(* ===== verification/Wire.v ===== *)
(** * All structs of the protocol

    The list of the structs with their two generated codecs, and what holds of
    every one of them: round trips across architectures, agreement of the two
    versions, rejection of anything that is not an image, and the buffered
    readers of the payload-carrying structs. *)
From S2P Require Import Prelude GoIO Codec Structs StructGen StructAmd64.

Record struct_codecs := mkStruct {
  sc_type : Type;
  sc_fields : sc_type -> list fval;
  sc_gen : codec sc_type;
  sc_amd64 : codec sc_type;
}.

(** One entry per struct of struct.go. *)
Definition structs : list struct_codecs :=
  [ mkStruct _ fields_Timespec codec_Timespec Amd64.codec_Timespec_amd64;
    mkStruct _ fields_FileInfo codec_FileInfo Amd64.codec_FileInfo_amd64;
    mkStruct _ fields_FileLockInfo codec_FileLockInfo Amd64.codec_FileLockInfo_amd64;
    mkStruct _ fields_CmdAllocateStruct codec_CmdAllocateStruct Amd64.codec_CmdAllocateStruct_amd64;
    mkStruct _ fields_CmdCloneFileRangeStruct codec_CmdCloneFileRangeStruct Amd64.codec_CmdCloneFileRangeStruct_amd64;
    mkStruct _ fields_CmdCloseStruct codec_CmdCloseStruct Amd64.codec_CmdCloseStruct_amd64;
    mkStruct _ fields_CmdCopyFileRangeStruct codec_CmdCopyFileRangeStruct Amd64.codec_CmdCopyFileRangeStruct_amd64;
    mkStruct _ fields_CmdFsStatStruct codec_CmdFsStatStruct Amd64.codec_CmdFsStatStruct_amd64;
    mkStruct _ fields_CmdGetAttrStruct codec_CmdGetAttrStruct Amd64.codec_CmdGetAttrStruct_amd64;
    mkStruct _ fields_CmdGetFileLockStruct codec_CmdGetFileLockStruct Amd64.codec_CmdGetFileLockStruct_amd64;
    mkStruct _ fields_CmdGetXAttrStruct codec_CmdGetXAttrStruct Amd64.codec_CmdGetXAttrStruct_amd64;
    mkStruct _ fields_CmdLinkStruct codec_CmdLinkStruct Amd64.codec_CmdLinkStruct_amd64;
    mkStruct _ fields_CmdListXAttrStruct codec_CmdListXAttrStruct Amd64.codec_CmdListXAttrStruct_amd64;
    mkStruct _ fields_CmdMkdirStruct codec_CmdMkdirStruct Amd64.codec_CmdMkdirStruct_amd64;
    mkStruct _ fields_CmdOpenStruct codec_CmdOpenStruct Amd64.codec_CmdOpenStruct_amd64;
    mkStruct _ fields_CmdReadAtStruct codec_CmdReadAtStruct Amd64.codec_CmdReadAtStruct_amd64;
    mkStruct _ fields_CmdReadDirPlusStruct codec_CmdReadDirPlusStruct Amd64.codec_CmdReadDirPlusStruct_amd64;
    mkStruct _ fields_CmdReadDirStruct codec_CmdReadDirStruct Amd64.codec_CmdReadDirStruct_amd64;
    mkStruct _ fields_CmdReadLinkStruct codec_CmdReadLinkStruct Amd64.codec_CmdReadLinkStruct_amd64;
    mkStruct _ fields_CmdReadStruct codec_CmdReadStruct Amd64.codec_CmdReadStruct_amd64;
    mkStruct _ fields_CmdRemoveStruct codec_CmdRemoveStruct Amd64.codec_CmdRemoveStruct_amd64;
    mkStruct _ fields_CmdRemoveXAttrStruct codec_CmdRemoveXAttrStruct Amd64.codec_CmdRemoveXAttrStruct_amd64;
    mkStruct _ fields_CmdRenameStruct codec_CmdRenameStruct Amd64.codec_CmdRenameStruct_amd64;
    mkStruct _ fields_CmdRmDirStruct codec_CmdRmDirStruct Amd64.codec_CmdRmDirStruct_amd64;
    mkStruct _ fields_CmdSeekStruct codec_CmdSeekStruct Amd64.codec_CmdSeekStruct_amd64;
    mkStruct _ fields_CmdSetAttrByFDStruct codec_CmdSetAttrByFDStruct Amd64.codec_CmdSetAttrByFDStruct_amd64;
    mkStruct _ fields_CmdSetAttrStruct codec_CmdSetAttrStruct Amd64.codec_CmdSetAttrStruct_amd64;
    mkStruct _ fields_CmdSetFileLockStruct codec_CmdSetFileLockStruct Amd64.codec_CmdSetFileLockStruct_amd64;
    mkStruct _ fields_CmdSetFileLockWaitStruct codec_CmdSetFileLockWaitStruct Amd64.codec_CmdSetFileLockWaitStruct_amd64;
    mkStruct _ fields_CmdSetXAttrStruct codec_CmdSetXAttrStruct Amd64.codec_CmdSetXAttrStruct_amd64;
    mkStruct _ fields_CmdSymLinkStruct codec_CmdSymLinkStruct Amd64.codec_CmdSymLinkStruct_amd64;
    mkStruct _ fields_CmdSyncStruct codec_CmdSyncStruct Amd64.codec_CmdSyncStruct_amd64;
    mkStruct _ fields_CmdWriteAtStruct codec_CmdWriteAtStruct Amd64.codec_CmdWriteAtStruct_amd64;
    mkStruct _ fields_CmdWriteStreamDataStruct codec_CmdWriteStreamDataStruct Amd64.codec_CmdWriteStreamDataStruct_amd64;
    mkStruct _ fields_CmdWriteStreamOpenStruct codec_CmdWriteStreamOpenStruct Amd64.codec_CmdWriteStreamOpenStruct_amd64;
    mkStruct _ fields_CmdWriteStruct codec_CmdWriteStruct Amd64.codec_CmdWriteStruct_amd64;
    mkStruct _ fields_Dirent codec_Dirent Amd64.codec_Dirent_amd64;
    mkStruct _ fields_RspAllocate codec_RspAllocate Amd64.codec_RspAllocate_amd64;
    mkStruct _ fields_RspCloneFileRange codec_RspCloneFileRange Amd64.codec_RspCloneFileRange_amd64;
    mkStruct _ fields_RspClose codec_RspClose Amd64.codec_RspClose_amd64;
    mkStruct _ fields_RspCopyFileRange codec_RspCopyFileRange Amd64.codec_RspCopyFileRange_amd64;
    mkStruct _ fields_RspError codec_RspError Amd64.codec_RspError_amd64;
    mkStruct _ fields_RspFsStat codec_RspFsStat Amd64.codec_RspFsStat_amd64;
    mkStruct _ fields_RspGetAttr codec_RspGetAttr Amd64.codec_RspGetAttr_amd64;
    mkStruct _ fields_RspGetFileLock codec_RspGetFileLock Amd64.codec_RspGetFileLock_amd64;
    mkStruct _ fields_RspGetXAttr codec_RspGetXAttr Amd64.codec_RspGetXAttr_amd64;
    mkStruct _ fields_RspLink codec_RspLink Amd64.codec_RspLink_amd64;
    mkStruct _ fields_RspListXAttr codec_RspListXAttr Amd64.codec_RspListXAttr_amd64;
    mkStruct _ fields_RspMkdir codec_RspMkdir Amd64.codec_RspMkdir_amd64;
    mkStruct _ fields_RspOpen codec_RspOpen Amd64.codec_RspOpen_amd64;
    mkStruct _ fields_RspRead codec_RspRead Amd64.codec_RspRead_amd64;
    mkStruct _ fields_RspReadAt codec_RspReadAt Amd64.codec_RspReadAt_amd64;
    mkStruct _ fields_RspReadDir codec_RspReadDir Amd64.codec_RspReadDir_amd64;
    mkStruct _ fields_RspReadLink codec_RspReadLink Amd64.codec_RspReadLink_amd64;
    mkStruct _ fields_RspRemove codec_RspRemove Amd64.codec_RspRemove_amd64;
    mkStruct _ fields_RspRemoveXAttr codec_RspRemoveXAttr Amd64.codec_RspRemoveXAttr_amd64;
    mkStruct _ fields_RspRename codec_RspRename Amd64.codec_RspRename_amd64;
    mkStruct _ fields_RspRmDir codec_RspRmDir Amd64.codec_RspRmDir_amd64;
    mkStruct _ fields_RspSeek codec_RspSeek Amd64.codec_RspSeek_amd64;
    mkStruct _ fields_RspSetAttr codec_RspSetAttr Amd64.codec_RspSetAttr_amd64;
    mkStruct _ fields_RspSetAttrByFD codec_RspSetAttrByFD Amd64.codec_RspSetAttrByFD_amd64;
    mkStruct _ fields_RspSetFileLock codec_RspSetFileLock Amd64.codec_RspSetFileLock_amd64;
    mkStruct _ fields_RspSetFileLockWait codec_RspSetFileLockWait Amd64.codec_RspSetFileLockWait_amd64;
    mkStruct _ fields_RspSetXAttr codec_RspSetXAttr Amd64.codec_RspSetXAttr_amd64;
    mkStruct _ fields_RspSymLink codec_RspSymLink Amd64.codec_RspSymLink_amd64;
    mkStruct _ fields_RspSync codec_RspSync Amd64.codec_RspSync_amd64;
    mkStruct _ fields_RspWrite codec_RspWrite Amd64.codec_RspWrite_amd64;
    mkStruct _ fields_RspWriteAt codec_RspWriteAt Amd64.codec_RspWriteAt_amd64;
    mkStruct _ fields_RspWriteStreamClose codec_RspWriteStreamClose Amd64.codec_RspWriteStreamClose_amd64 ].

Lemma structs_ok :
  Forall (fun sc => CodecOk (sc_fields sc) (sc_gen sc) /\ CodecOk (sc_fields sc) (sc_amd64 sc)) structs.
Proof. repeat (apply Forall_cons; split; [split; cbn [sc_fields sc_gen sc_amd64]; apply _|]). apply Forall_nil; exact I. Qed.

(** What [w] writes for [d] is [w]'s announced size long and is read back by [r]
    as [d], however the transport splits the message. *)
Definition transfers {A} (w r : codec A) (d : A) : Prop :=
  exists bs,
    c_write w d (mkStream [] None) = (Ok tt, mkStream bs None) /\
    len bs = c_size w d /\
    forall sched, c_read r (mkReader bs sched EOF) = (Ok d, mkReader [] sched EOF).

(** C4: Every struct written by the helpers of one architecture, portable or
    amd64, is read back unchanged by the helpers of either architecture, and the
    number of bytes written is the announced required size. *)
Theorem struct_roundtrip :
  Forall (fun sc => forall d : sc_type sc,
    wf_fields (sc_fields sc d) = true ->
    transfers (sc_gen sc) (sc_gen sc) d /\ transfers (sc_gen sc) (sc_amd64 sc) d /\
    transfers (sc_amd64 sc) (sc_gen sc) d /\ transfers (sc_amd64 sc) (sc_amd64 sc) d) structs.
Proof.
  assert (forall A (fields : A -> list fval) w r `{!CodecOk fields w} `{!CodecOk fields r} d,
            wf_fields (fields d) = true -> transfers w r d) as H.
  { intros A fields w r Hw Hr d Hwf. exists (wire (fields d)). split_and!.
    - rewrite c_write_spec by done. by rewrite (wf_enc _ Hwf).
    - by rewrite (c_size_spec d Hwf).
    - intros sched. rewrite (c_read_complete d _ []); [done|done| |done].
      simpl. by rewrite app_nil_r. }
  eapply Forall_impl; [exact structs_ok|]. intros sc [Hg Ha] d Hwf.
  split_and!; by apply (H _ (sc_fields sc)).
Qed.

(** C32: The amd64 helpers, which copy memory images, agree with the portable ones
    on every struct: they write the same bytes to any writer with the same error
    and the same state afterwards, they accept the same messages with the same
    value and the same rest, and they announce the same size. *)
Theorem struct_amd64_portable :
  Forall (fun sc =>
    (forall W (HW : Writer W) (d : sc_type sc) w, w_ok w ->
       c_write (sc_gen sc) d w = c_write (sc_amd64 sc) d w) /\
    (forall r d r', c_read (sc_gen sc) r = (Ok d, r') <-> c_read (sc_amd64 sc) r = (Ok d, r')) /\
    (forall d, wf_fields (sc_fields sc d) = true -> c_size (sc_gen sc) d = c_size (sc_amd64 sc) d)) structs.
Proof.
  eapply Forall_impl; [exact structs_ok|]. intros sc [Hg Ha]. split_and!.
  - intros. by apply (codec_write_agree (sc_fields sc)).
  - intros. split; by apply (codec_read_agree (sc_fields sc)).
  - intros d Hwf. by rewrite !(c_size_spec d Hwf).
Qed.

(** C33: A reader accepts nothing but images: when it returns a struct, the message
    began with exactly the image of that struct, every field is in the range of
    its type, a struct that ends in a byte slice took the message to its end; and
    two different well-formed values never have the same image. *)
Theorem struct_reader_sound :
  Forall (fun sc =>
    (forall r (d : sc_type sc) r', c_read (sc_gen sc) r = (Ok d, r') ->
       wf_fields (sc_fields sc d) = true /\
       rd_data r = wire (sc_fields sc d) ++ rd_data r' /\
       (has_tail (sc_fields sc d) = true -> rd_data r' = [])) /\
    (forall d1 d2, wf_fields (sc_fields sc d1) = true -> wf_fields (sc_fields sc d2) = true ->
       wire (sc_fields sc d1) = wire (sc_fields sc d2) -> d1 = d2)) structs.
Proof.
  eapply Forall_impl; [exact structs_ok|]. intros sc [Hg Ha]. split.
  - intros r d r' (? & ? & ? & Ht)%c_read_sound. split_and!; [done..|]. intros Htl. by apply Ht.
  - intros d1 d2. by apply (codec_wire_inj (sc_fields sc) (sc_gen sc)).
Qed.

(** The readers that take the payload into a preallocated buffer. *)
Record buffered_codecs := mkBuffered {
  bc_type : Type;
  bc_payload : bc_type -> bytes;
  bc_gen : RM bc_type; bc_gen_buf : nat -> RM bc_type;
  bc_amd64 : RM bc_type; bc_amd64_buf : nat -> RM bc_type;
}.

Definition buffered : list buffered_codecs :=
  [ mkBuffered _ CmdSetXAttr_Value ReadCmdSetXAttrStructFromReader ReadCmdSetXAttrStructFromReaderWithBuffer
      Amd64.ReadCmdSetXAttrStructFromReader Amd64.ReadCmdSetXAttrStructFromReaderWithBuffer;
    mkBuffered _ CmdWriteAt_Data ReadCmdWriteAtStructFromReader ReadCmdWriteAtStructFromReaderWithBuffer
      Amd64.ReadCmdWriteAtStructFromReader Amd64.ReadCmdWriteAtStructFromReaderWithBuffer;
    mkBuffered _ CmdWriteStreamData_Data ReadCmdWriteStreamDataStructFromReader ReadCmdWriteStreamDataStructFromReaderWithBuffer
      Amd64.ReadCmdWriteStreamDataStructFromReader Amd64.ReadCmdWriteStreamDataStructFromReaderWithBuffer;
    mkBuffered _ CmdWriteStreamOpen_Data ReadCmdWriteStreamOpenStructFromReader ReadCmdWriteStreamOpenStructFromReaderWithBuffer
      Amd64.ReadCmdWriteStreamOpenStructFromReader Amd64.ReadCmdWriteStreamOpenStructFromReaderWithBuffer;
    mkBuffered _ CmdWrite_Data ReadCmdWriteStructFromReader ReadCmdWriteStructFromReaderWithBuffer
      Amd64.ReadCmdWriteStructFromReader Amd64.ReadCmdWriteStructFromReaderWithBuffer;
    mkBuffered _ RspGetXAttr_Data ReadRspGetXAttrFromReader ReadRspGetXAttrFromReaderWithBuffer
      Amd64.ReadRspGetXAttrFromReader Amd64.ReadRspGetXAttrFromReaderWithBuffer;
    mkBuffered _ RspListXAttr_Data ReadRspListXAttrFromReader ReadRspListXAttrFromReaderWithBuffer
      Amd64.ReadRspListXAttrFromReader Amd64.ReadRspListXAttrFromReaderWithBuffer;
    mkBuffered _ RspRead_Data ReadRspReadFromReader ReadRspReadFromReaderWithBuffer
      Amd64.ReadRspReadFromReader Amd64.ReadRspReadFromReaderWithBuffer;
    mkBuffered _ RspReadAt_Data ReadRspReadAtFromReader ReadRspReadAtFromReaderWithBuffer
      Amd64.ReadRspReadAtFromReader Amd64.ReadRspReadAtFromReaderWithBuffer;
    mkBuffered _ RspReadDir_Data ReadRspReadDirFromReader ReadRspReadDirFromReaderWithBuffer
      Amd64.ReadRspReadDirFromReader Amd64.ReadRspReadDirFromReaderWithBuffer ].

(** Reading the payload of a command into a preallocated buffer gives the same
    struct as reading it into fresh memory when the payload fits the buffer, and
    an error when it does not, for every way the transport splits the message and
    on both architectures. *)
Theorem buffered_reader :
  Forall (fun bc => forall L r,
    ok_of (bc_gen_buf bc L r).1 =
      match (bc_gen bc r).1 with
      | Ok d => if decide (length (bc_payload bc d) <= L)%nat then Some d else None
      | Err _ => None
      end /\
    ok_of (bc_amd64_buf bc L r).1 =
      match (bc_amd64 bc r).1 with
      | Ok d => if decide (length (bc_payload bc d) <= L)%nat then Some d else None
      | Err _ => None
      end) buffered.
Proof.
  repeat apply Forall_cons_2; [..|by apply Forall_nil]; intros L r; split.
  - apply with_buffer_CmdSetXAttrStruct.
  - apply Amd64.with_buffer_CmdSetXAttrStruct_amd64.
  - apply with_buffer_CmdWriteAtStruct.
  - apply Amd64.with_buffer_CmdWriteAtStruct_amd64.
  - apply with_buffer_CmdWriteStreamDataStruct.
  - apply Amd64.with_buffer_CmdWriteStreamDataStruct_amd64.
  - apply with_buffer_CmdWriteStreamOpenStruct.
  - apply Amd64.with_buffer_CmdWriteStreamOpenStruct_amd64.
  - apply with_buffer_CmdWriteStruct.
  - apply Amd64.with_buffer_CmdWriteStruct_amd64.
  - apply with_buffer_RspGetXAttr.
  - apply Amd64.with_buffer_RspGetXAttr_amd64.
  - apply with_buffer_RspListXAttr.
  - apply Amd64.with_buffer_RspListXAttr_amd64.
  - apply with_buffer_RspRead.
  - apply Amd64.with_buffer_RspRead_amd64.
  - apply with_buffer_RspReadAt.
  - apply Amd64.with_buffer_RspReadAt_amd64.
  - apply with_buffer_RspReadDir.
  - apply Amd64.with_buffer_RspReadDir_amd64.
Qed.

(** A string longer than its 16-bit prefix can say is refused before anything is
    written; every other string is written whole. *)
Lemma WriteStr_long {W} `{Writer W} v w :
  w_ok w -> len v > 65535 ->
  WriteStrToWriter v w = (Err ErrStringTooLong, w) /\
  WriteStrToWriter_amd64 v w = (Err ErrStringTooLong, w).
Proof.
  intros Hw Hl. unfold WriteStrToWriter, WriteStrToWriter_amd64, WriteStrToWriter_.
  destruct (Z.gtb_spec (len v) 0xffff); [done|lia].
Qed.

Description of the task: Your answer should consist of the lines from the line with "versions, rejection of" to the line with "mkStruct _ fields_CmdFsStatStruct" above, repeated exactly, both ends included.

Response to the exercise:
    versions, rejection of anything that is not an image, and the buffered
    readers of the payload-carrying structs. *)
From S2P Require Import Prelude GoIO Codec Structs StructGen StructAmd64.

Record struct_codecs := mkStruct {
  sc_type : Type;
  sc_fields : sc_type -> list fval;
  sc_gen : codec sc_type;
  sc_amd64 : codec sc_type;
}.

(** One entry per struct of struct.go. *)
Definition structs : list struct_codecs :=
  [ mkStruct _ fields_Timespec codec_Timespec Amd64.codec_Timespec_amd64;
    mkStruct _ fields_FileInfo codec_FileInfo Amd64.codec_FileInfo_amd64;
    mkStruct _ fields_FileLockInfo codec_FileLockInfo Amd64.codec_FileLockInfo_amd64;
    mkStruct _ fields_CmdAllocateStruct codec_CmdAllocateStruct Amd64.codec_CmdAllocateStruct_amd64;
    mkStruct _ fields_CmdCloneFileRangeStruct codec_CmdCloneFileRangeStruct Amd64.codec_CmdCloneFileRangeStruct_amd64;
    mkStruct _ fields_CmdCloseStruct codec_CmdCloseStruct Amd64.codec_CmdCloseStruct_amd64;
    mkStruct _ fields_CmdCopyFileRangeStruct codec_CmdCopyFileRangeStruct Amd64.codec_CmdCopyFileRangeStruct_amd64;
    mkStruct _ fields_CmdFsStatStruct codec_CmdFsStatStruct Amd64.codec_CmdFsStatStruct_amd64;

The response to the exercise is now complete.